Prospective Two-Center Comparison of Three Chromogenic Agars for Methicillin-Resistant Staphylococcus aureus Screening in Hospitalized Patients
Categories: Bacteriology, ESwab™
Publication Date: 09/01/2015
Conference or Journal: Magali Dodémont, Carlo Verhulst, Claire Nonhoff, Carole Nagant, Olivier Denis, Jan Kluytmans
Three chromogenic media, chromID MRSA SMART (SMART), chromID MRSA first generation (chromID), and Brilliance MRSA (OX2), were evaluated for methicillin-resistant Staphylococcus aureus (MRSA) screening using 1,220 samples. The sensitivity at 24 h was significantly better with the SMART agar (66.4%) than that with chromID agar (50.5%).
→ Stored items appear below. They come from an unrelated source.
(** * Actor geolocation and multi-frame tracking: a shallow embedding

    This development embeds the tracking core of the dashboard
    ([src/lib/actor-matching.ts], [src/lib/geo-utils.ts],
    [src/lib/geo-projection.ts], the distance clamp of
    [src/app/api/detect-actors/route.ts] and the [useActorTracking] hook)
    and proves the properties its specification states about it.

    Numbers.  A JavaScript [number] is modelled as an exact rational ([Q]):
    arithmetic is exact, and [NaN], the infinities and rounding error are
    outside the model.  The transcendental functions of [Math] are not part
    of the repository; they are the fields of the class [MathLib].  The
    theorems hold for every implementation of them; the concrete runs use
    the rational implementation [ApproxMath]. *)

From Stdlib Require Import QArith Qround Qminmax Lqa Ascii.
From stdpp Require Import gmap strings list pretty sorting.

Local Open Scope Q_scope.

(* ================================================================= *)
(** ** JavaScript primitives *)

Module JS.

(** [a < b] on numbers, as a boolean. *)
Definition ltb (a b : Q) : bool :=
  match a ?= b with Lt => true | _ => false end.

(** [Math.max(a, b)] and [Math.min(a, b)]. *)
Definition Math_max (a b : Q) : Q := if ltb a b then b else a.
Definition Math_min (a b : Q) : Q := if ltb b a then b else a.

(** [Math.round(x)]: the nearest integer, a tie going up. *)
Definition Math_round (x : Q) : Q := inject_Z (Qfloor (x + (1 # 2))).

(** Truncation toward zero, and the remainder operator [x % m], whose
    result takes the sign of [x]. *)
Definition trunc (x : Q) : Z := Z.quot (Qnum x) (Zpos (Qden x)).
Definition rem (x m : Q) : Q := x - m * inject_Z (trunc (x / m)).

(** [Array.prototype.sort(compareFn)].  The sort of ECMAScript is stable:
    an element moves behind another one only when the comparator returns
    a positive number for the pair.  This is the insertion sort with that
    behaviour; for a comparator that is a consistent order every stable
    sort returns the same array. *)
Section Sort.
Context {A : Type} (compareFn : A → A → Q).

Fixpoint sort_insert (x : A) (l : list A) : list A :=
  match l with
  | [] => [x]
  | y :: l' =>
      if ltb 0 (compareFn x y) then y :: sort_insert x l' else x :: l
  end.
Enrichment and incubation until 48 h are still needed for an optimal yield. Methicillin-resistant Staphylococcus aureus (MRSA) is a major cause of nosocomial infections (1, 2). Asymptomatic carriers in the nose, throat, or on the skin represent the major reservoirs for MRSA transmission in hospitals (3, 4). Rapid identification of MRSA colonization is of utmost importance to identify carriers in order to implement infection control procedures and reduce patient-to-patient transmission (5–7). Several chromogenic agars have been specifically developed for MRSA screening. These media show superior sensitivity and specificity compared to those of conventional selective plates (8–10). The purpose of this study was to compare the performance of the new bioMérieux chromID MRSA SMART (SMART) agar with bioMérieux chromID MRSA first generation (chromID) and Oxoid Brilliance MRSA version 2 agar (OX2) with and without enrichment broth (EB).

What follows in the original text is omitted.